··· EXTRACTED DATA ···
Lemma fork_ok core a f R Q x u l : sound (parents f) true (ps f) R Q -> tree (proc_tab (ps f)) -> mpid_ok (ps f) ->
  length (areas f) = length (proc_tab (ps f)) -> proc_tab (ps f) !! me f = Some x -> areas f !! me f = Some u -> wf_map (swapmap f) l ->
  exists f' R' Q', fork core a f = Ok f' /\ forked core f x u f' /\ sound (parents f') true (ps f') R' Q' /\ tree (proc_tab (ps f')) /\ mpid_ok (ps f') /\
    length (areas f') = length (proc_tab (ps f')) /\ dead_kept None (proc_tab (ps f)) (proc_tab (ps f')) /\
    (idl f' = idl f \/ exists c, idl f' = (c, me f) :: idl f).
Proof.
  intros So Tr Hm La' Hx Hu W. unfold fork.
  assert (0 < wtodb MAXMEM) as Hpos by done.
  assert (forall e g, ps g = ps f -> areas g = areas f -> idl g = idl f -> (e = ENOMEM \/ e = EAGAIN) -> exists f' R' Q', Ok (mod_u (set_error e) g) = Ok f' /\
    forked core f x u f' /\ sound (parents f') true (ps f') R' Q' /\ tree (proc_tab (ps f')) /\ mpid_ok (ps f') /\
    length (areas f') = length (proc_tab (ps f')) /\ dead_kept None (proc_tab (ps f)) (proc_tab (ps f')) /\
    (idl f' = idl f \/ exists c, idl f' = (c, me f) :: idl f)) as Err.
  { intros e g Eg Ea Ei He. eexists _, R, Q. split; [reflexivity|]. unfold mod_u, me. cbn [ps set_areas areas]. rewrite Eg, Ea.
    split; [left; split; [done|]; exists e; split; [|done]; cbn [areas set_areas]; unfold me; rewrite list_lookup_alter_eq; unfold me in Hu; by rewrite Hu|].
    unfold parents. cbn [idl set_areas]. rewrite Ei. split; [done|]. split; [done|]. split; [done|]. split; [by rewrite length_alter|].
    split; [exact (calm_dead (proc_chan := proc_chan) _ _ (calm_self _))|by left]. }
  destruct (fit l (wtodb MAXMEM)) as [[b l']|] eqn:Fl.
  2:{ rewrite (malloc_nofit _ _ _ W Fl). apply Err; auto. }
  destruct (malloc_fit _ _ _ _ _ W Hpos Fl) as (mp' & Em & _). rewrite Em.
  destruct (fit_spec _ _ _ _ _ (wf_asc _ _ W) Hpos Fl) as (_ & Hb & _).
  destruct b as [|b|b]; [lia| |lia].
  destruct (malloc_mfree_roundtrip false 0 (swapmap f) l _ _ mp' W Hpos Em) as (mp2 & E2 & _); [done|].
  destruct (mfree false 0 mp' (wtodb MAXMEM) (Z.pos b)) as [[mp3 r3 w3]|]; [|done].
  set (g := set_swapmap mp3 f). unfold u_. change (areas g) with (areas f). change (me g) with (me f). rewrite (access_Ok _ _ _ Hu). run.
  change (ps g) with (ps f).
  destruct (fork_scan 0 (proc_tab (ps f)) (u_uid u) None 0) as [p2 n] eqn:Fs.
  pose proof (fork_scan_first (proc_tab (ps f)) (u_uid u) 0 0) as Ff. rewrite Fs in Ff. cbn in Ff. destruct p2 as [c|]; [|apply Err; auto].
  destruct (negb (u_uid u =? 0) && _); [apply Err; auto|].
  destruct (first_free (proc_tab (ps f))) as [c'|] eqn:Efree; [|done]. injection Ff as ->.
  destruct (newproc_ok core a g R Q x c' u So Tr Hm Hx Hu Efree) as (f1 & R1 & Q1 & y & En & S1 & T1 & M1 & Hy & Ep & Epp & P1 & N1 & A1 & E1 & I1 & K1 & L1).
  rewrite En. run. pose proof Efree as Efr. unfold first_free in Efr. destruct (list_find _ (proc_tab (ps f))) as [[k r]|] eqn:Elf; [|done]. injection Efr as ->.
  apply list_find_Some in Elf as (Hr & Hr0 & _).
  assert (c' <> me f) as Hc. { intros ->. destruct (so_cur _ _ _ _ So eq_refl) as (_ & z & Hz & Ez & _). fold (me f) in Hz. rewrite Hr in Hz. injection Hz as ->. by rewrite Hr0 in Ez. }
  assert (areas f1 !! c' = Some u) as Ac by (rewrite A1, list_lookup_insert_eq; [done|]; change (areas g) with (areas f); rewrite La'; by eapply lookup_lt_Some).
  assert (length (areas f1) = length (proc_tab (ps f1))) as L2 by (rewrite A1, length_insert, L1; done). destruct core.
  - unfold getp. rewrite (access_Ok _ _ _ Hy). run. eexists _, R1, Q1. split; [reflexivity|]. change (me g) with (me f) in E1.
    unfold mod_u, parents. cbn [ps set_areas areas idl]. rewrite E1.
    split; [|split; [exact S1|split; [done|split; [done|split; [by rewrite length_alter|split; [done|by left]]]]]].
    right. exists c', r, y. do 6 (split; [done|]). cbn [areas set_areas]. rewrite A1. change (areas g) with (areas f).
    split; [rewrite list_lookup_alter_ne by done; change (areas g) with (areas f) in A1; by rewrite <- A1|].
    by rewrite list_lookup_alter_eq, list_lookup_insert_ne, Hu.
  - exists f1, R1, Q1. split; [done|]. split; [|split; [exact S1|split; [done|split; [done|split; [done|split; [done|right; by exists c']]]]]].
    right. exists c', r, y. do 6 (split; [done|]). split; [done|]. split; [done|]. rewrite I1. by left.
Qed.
···
* [EXERCISE REQUIREMENTS]
Among the records, find each line where the word "true" occurs, and copy it.

* [ANSWER SECTION]
Lemma fork_ok core a f R Q x u l : sound (parents f) true (ps f) R Q -> tree (proc_tab (ps f)) -> mpid_ok (ps f) ->
  exists f' R' Q', fork core a f = Ok f' /\ forked core f x u f' /\ sound (parents f') true (ps f') R' Q' /\ tree (proc_tab (ps f')) /\ mpid_ok (ps f') /\
    forked core f x u f' /\ sound (parents f') true (ps f') R' Q' /\ tree (proc_tab (ps f')) /\ mpid_ok (ps f') /\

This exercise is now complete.